:: AVAILABLE DATA
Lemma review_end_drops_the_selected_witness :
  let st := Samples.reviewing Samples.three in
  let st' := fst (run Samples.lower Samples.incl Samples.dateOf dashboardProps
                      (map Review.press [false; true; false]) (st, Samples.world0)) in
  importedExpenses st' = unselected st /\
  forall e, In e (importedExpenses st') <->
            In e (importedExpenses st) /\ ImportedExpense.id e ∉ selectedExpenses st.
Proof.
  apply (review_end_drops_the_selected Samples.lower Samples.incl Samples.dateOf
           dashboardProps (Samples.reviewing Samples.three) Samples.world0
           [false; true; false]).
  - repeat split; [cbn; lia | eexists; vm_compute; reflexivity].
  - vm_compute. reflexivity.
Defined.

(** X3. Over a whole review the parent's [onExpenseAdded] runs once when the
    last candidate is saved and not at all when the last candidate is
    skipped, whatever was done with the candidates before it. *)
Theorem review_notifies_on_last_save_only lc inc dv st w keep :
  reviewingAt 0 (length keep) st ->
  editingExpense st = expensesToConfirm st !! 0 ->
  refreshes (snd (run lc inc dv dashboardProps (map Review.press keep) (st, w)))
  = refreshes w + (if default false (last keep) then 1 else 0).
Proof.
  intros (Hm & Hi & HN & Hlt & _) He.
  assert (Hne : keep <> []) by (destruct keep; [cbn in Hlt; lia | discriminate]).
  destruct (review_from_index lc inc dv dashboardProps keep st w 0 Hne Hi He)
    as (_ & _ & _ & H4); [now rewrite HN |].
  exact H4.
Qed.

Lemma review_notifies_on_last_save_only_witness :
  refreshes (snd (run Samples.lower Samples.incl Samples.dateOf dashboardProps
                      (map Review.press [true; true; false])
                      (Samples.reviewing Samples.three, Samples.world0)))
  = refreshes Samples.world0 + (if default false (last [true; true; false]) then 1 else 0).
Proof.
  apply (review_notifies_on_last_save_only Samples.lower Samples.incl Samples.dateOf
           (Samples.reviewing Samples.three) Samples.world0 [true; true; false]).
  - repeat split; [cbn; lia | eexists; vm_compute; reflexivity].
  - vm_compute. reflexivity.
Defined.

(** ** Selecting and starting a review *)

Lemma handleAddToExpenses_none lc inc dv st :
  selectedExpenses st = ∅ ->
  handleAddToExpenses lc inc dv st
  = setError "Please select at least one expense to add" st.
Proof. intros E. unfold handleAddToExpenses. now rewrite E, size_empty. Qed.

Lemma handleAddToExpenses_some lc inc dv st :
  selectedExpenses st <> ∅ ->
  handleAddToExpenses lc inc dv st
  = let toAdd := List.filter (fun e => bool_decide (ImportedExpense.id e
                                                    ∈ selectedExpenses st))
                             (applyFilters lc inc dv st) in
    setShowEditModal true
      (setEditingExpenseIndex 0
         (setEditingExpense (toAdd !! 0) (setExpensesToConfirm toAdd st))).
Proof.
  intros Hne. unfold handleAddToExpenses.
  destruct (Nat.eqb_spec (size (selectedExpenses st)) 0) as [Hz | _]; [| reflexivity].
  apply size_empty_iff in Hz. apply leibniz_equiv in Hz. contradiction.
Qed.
::::
:: AVAILABLE DATA
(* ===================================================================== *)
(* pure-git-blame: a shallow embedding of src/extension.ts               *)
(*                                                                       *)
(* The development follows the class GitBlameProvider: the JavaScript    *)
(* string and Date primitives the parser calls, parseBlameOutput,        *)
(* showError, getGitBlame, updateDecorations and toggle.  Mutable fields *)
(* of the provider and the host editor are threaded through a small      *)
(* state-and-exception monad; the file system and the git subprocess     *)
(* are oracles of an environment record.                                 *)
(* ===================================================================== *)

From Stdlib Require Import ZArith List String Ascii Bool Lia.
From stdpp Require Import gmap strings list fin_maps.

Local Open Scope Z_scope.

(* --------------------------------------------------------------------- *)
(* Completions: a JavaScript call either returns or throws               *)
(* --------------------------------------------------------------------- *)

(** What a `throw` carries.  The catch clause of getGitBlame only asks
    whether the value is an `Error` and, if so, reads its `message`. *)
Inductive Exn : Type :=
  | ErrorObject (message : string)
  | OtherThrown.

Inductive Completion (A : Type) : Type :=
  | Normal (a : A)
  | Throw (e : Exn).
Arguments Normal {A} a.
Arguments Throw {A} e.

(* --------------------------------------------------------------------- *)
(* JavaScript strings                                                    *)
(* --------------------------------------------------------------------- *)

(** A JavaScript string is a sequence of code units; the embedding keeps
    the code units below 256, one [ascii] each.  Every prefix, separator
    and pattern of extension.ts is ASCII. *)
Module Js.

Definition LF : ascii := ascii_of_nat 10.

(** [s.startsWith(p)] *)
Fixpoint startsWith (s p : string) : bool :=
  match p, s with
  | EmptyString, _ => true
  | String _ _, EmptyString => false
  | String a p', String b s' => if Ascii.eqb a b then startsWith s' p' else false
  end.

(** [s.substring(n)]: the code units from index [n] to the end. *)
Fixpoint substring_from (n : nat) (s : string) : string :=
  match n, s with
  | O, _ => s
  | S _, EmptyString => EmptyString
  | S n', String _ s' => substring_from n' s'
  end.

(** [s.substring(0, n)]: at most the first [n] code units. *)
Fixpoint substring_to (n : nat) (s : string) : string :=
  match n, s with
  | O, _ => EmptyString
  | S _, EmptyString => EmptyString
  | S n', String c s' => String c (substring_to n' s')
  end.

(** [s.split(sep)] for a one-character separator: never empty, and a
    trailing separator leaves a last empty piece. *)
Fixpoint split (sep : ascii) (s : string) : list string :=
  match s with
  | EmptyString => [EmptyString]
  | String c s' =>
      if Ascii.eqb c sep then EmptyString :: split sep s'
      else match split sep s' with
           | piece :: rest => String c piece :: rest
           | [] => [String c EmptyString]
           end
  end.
::::
TASK TO CARRY OUT :: Reproduce each line of the entries in which the word "message" is found.

ANSWER SPACE ::
    whether the value is an `Error` and, if so, reads its `message`. *)
  | ErrorObject (message : string)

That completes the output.